→ Work instructions
From the records below, please repeat exactly the line that has "- rewrite Hr, Nat.eqb_refl, He.", the line that has "split; [apply mate_lt; tauto|apply emitting_mate_leaving;", and every line between them, and nothing else.

Stored records
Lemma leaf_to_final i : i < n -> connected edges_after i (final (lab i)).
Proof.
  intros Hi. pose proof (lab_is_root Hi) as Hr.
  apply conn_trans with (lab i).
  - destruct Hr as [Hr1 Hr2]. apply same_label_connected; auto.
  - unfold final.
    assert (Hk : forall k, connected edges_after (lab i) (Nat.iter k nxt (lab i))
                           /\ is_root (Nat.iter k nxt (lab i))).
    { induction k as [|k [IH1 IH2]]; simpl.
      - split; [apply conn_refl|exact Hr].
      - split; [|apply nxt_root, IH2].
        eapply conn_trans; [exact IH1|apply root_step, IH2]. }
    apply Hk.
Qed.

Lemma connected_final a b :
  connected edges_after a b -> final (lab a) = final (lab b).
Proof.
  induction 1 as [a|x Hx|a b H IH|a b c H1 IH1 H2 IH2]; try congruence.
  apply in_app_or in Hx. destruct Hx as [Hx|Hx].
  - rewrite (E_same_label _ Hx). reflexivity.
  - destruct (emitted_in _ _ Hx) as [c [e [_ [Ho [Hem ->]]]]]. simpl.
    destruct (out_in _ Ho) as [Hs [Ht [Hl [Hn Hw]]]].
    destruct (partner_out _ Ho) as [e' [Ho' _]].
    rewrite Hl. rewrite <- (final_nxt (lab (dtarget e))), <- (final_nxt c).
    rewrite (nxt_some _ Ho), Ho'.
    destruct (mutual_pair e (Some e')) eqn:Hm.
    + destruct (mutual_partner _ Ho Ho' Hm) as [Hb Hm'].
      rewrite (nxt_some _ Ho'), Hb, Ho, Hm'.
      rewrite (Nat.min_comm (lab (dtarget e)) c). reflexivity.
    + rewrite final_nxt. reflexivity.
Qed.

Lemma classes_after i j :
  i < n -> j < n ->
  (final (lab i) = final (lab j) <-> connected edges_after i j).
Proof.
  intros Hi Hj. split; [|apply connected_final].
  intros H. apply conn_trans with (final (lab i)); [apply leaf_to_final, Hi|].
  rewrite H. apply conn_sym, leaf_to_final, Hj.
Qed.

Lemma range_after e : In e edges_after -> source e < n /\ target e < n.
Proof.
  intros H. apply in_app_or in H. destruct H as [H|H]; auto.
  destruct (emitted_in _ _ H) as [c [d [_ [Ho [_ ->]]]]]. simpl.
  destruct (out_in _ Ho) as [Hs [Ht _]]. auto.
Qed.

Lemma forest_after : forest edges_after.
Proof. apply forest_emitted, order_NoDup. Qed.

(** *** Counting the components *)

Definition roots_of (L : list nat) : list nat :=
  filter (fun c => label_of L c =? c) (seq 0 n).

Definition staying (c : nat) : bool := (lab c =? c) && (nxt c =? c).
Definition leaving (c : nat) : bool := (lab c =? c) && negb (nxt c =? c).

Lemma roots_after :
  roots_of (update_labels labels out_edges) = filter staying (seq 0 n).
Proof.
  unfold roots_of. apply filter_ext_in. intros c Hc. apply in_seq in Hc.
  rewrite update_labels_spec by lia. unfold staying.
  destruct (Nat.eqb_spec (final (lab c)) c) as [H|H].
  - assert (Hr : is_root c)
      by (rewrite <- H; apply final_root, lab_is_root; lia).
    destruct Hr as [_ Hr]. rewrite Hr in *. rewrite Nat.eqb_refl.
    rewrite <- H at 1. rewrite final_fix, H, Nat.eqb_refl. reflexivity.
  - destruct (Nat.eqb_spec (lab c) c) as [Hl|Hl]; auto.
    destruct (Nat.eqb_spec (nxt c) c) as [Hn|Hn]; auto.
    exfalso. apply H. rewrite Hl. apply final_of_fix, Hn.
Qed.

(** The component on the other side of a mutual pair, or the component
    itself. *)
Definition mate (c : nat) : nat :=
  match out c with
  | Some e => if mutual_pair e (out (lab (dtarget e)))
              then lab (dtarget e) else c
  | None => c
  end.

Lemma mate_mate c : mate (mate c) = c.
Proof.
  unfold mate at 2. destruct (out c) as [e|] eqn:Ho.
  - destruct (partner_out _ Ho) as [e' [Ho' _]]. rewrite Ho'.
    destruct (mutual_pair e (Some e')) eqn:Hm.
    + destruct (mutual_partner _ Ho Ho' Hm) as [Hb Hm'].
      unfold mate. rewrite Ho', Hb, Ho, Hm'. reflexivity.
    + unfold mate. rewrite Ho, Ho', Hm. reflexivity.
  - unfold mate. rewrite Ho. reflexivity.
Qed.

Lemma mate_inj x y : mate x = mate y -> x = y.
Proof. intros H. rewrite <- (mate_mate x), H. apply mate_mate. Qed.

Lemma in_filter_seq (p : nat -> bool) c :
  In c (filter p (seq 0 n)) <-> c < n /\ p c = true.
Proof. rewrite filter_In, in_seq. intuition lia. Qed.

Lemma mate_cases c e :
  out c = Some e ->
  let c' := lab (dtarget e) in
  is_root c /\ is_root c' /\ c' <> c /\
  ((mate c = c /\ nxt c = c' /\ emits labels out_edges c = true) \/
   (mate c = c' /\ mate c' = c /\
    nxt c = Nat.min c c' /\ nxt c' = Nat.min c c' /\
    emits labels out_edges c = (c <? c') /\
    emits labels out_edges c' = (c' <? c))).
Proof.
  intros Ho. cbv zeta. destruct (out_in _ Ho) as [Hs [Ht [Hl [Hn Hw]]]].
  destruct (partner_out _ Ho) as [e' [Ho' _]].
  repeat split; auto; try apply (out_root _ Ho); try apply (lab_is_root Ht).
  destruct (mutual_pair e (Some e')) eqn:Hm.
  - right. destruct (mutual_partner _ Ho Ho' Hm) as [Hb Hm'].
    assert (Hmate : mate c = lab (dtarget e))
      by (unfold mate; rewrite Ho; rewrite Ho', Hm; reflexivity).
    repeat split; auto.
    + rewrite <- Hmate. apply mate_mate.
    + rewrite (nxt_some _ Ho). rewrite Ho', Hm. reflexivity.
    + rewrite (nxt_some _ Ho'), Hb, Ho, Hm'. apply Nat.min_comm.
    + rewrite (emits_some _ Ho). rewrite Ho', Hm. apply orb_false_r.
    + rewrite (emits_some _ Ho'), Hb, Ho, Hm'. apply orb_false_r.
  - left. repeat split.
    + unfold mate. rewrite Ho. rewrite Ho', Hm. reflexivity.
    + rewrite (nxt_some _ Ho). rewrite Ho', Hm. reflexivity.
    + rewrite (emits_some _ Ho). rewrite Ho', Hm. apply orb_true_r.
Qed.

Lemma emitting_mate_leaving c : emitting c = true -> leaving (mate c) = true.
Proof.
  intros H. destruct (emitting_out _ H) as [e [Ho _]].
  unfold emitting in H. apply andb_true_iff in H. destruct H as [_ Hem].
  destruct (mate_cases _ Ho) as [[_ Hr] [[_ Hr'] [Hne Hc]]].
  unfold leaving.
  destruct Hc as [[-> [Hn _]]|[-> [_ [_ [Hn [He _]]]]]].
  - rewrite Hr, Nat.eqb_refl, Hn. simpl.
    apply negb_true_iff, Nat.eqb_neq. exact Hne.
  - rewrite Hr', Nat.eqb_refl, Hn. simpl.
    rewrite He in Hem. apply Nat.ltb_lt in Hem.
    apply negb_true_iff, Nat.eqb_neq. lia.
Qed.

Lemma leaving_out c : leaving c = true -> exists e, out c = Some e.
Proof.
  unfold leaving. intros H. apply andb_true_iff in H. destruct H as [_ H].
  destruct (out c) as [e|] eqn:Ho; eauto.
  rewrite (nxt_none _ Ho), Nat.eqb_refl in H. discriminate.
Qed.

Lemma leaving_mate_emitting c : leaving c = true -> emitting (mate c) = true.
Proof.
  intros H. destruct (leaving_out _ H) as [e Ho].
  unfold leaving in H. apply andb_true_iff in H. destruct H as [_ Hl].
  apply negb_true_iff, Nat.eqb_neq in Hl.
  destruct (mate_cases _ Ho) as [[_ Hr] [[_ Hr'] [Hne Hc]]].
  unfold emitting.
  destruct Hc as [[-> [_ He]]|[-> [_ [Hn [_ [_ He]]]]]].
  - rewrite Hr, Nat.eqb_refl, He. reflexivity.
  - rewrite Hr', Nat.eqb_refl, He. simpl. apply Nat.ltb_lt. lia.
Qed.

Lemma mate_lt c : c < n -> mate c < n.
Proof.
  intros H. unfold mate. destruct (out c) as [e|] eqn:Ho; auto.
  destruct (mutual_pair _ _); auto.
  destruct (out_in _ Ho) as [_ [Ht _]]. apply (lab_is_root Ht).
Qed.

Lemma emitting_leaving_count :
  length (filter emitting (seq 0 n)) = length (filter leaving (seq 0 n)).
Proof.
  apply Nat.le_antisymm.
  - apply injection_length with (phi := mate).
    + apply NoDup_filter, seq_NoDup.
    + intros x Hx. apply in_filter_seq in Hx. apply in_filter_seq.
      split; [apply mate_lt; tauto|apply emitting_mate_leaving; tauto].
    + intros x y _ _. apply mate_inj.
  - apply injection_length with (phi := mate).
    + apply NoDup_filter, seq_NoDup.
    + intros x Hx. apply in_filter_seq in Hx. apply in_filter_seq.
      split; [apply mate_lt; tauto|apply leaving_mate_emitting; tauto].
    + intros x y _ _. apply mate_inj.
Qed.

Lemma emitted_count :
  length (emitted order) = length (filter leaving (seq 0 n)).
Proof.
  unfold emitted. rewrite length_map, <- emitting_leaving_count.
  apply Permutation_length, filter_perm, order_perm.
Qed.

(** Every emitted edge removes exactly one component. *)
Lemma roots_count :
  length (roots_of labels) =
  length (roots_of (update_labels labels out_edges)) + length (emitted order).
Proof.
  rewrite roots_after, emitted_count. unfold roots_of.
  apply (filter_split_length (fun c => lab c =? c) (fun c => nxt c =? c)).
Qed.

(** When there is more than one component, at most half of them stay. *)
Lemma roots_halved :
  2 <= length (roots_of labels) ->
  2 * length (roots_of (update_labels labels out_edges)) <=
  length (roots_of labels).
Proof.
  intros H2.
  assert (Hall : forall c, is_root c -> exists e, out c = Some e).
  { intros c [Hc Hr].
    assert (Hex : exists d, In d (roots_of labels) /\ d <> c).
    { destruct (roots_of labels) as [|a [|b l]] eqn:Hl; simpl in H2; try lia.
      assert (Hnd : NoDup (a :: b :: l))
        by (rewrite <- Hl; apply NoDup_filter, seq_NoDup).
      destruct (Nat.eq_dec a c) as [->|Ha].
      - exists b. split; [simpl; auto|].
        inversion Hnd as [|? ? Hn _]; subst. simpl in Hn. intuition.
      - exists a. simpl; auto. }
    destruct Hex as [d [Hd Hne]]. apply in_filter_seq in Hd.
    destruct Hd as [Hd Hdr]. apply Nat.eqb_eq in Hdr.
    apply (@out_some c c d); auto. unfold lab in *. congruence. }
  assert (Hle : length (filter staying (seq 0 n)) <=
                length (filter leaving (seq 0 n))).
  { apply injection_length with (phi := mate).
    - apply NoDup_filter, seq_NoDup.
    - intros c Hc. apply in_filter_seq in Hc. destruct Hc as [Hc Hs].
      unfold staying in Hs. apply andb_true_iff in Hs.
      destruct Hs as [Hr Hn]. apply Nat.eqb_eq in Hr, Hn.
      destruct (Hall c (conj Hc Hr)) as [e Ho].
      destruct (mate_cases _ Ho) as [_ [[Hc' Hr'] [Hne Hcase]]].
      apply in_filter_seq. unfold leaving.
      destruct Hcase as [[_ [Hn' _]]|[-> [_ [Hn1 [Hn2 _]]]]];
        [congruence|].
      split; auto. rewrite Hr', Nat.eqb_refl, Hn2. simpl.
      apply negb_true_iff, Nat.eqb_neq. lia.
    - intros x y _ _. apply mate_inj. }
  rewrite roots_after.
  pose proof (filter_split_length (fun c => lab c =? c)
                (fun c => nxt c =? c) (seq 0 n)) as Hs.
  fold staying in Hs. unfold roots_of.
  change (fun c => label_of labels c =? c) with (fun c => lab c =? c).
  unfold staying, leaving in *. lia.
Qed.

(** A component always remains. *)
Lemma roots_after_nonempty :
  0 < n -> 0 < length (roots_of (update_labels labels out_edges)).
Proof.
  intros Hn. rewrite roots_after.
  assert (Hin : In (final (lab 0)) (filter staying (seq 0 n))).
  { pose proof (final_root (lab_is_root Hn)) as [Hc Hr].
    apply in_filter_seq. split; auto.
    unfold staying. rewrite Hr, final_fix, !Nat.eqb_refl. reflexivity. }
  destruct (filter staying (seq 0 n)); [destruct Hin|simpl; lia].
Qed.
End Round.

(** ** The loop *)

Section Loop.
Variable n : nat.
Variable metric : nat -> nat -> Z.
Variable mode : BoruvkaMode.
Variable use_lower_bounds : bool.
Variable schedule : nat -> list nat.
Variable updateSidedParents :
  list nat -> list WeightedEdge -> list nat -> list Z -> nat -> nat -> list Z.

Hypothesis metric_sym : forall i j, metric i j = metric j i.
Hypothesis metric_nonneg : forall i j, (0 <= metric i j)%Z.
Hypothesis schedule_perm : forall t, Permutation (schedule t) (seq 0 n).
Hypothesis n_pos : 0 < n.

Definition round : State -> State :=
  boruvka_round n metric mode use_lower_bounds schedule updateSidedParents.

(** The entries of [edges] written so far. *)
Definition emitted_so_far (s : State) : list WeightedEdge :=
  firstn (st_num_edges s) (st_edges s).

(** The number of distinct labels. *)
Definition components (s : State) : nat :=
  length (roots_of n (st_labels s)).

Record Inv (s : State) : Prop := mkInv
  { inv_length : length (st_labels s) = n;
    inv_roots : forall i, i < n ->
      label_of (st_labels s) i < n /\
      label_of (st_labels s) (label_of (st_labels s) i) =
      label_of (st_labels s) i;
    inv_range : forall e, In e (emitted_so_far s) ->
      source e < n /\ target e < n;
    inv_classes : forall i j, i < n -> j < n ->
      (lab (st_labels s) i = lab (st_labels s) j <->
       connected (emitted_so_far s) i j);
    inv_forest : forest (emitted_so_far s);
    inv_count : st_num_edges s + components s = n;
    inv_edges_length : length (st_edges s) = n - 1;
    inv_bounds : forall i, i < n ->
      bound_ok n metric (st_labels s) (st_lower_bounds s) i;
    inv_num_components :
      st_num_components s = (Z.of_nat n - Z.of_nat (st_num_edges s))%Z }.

→ Answer box
  - rewrite Hr, Nat.eqb_refl, He. reflexivity.
  - rewrite Hr', Nat.eqb_refl, He. simpl. apply Nat.ltb_lt. lia.
Qed.

Lemma mate_lt c : c < n -> mate c < n.
Proof.
  intros H. unfold mate. destruct (out c) as [e|] eqn:Ho; auto.
  destruct (mutual_pair _ _); auto.
  destruct (out_in _ Ho) as [_ [Ht _]]. apply (lab_is_root Ht).
Qed.

Lemma emitting_leaving_count :
  length (filter emitting (seq 0 n)) = length (filter leaving (seq 0 n)).
Proof.
  apply Nat.le_antisymm.
  - apply injection_length with (phi := mate).
    + apply NoDup_filter, seq_NoDup.
    + intros x Hx. apply in_filter_seq in Hx. apply in_filter_seq.
      split; [apply mate_lt; tauto|apply emitting_mate_leaving; tauto].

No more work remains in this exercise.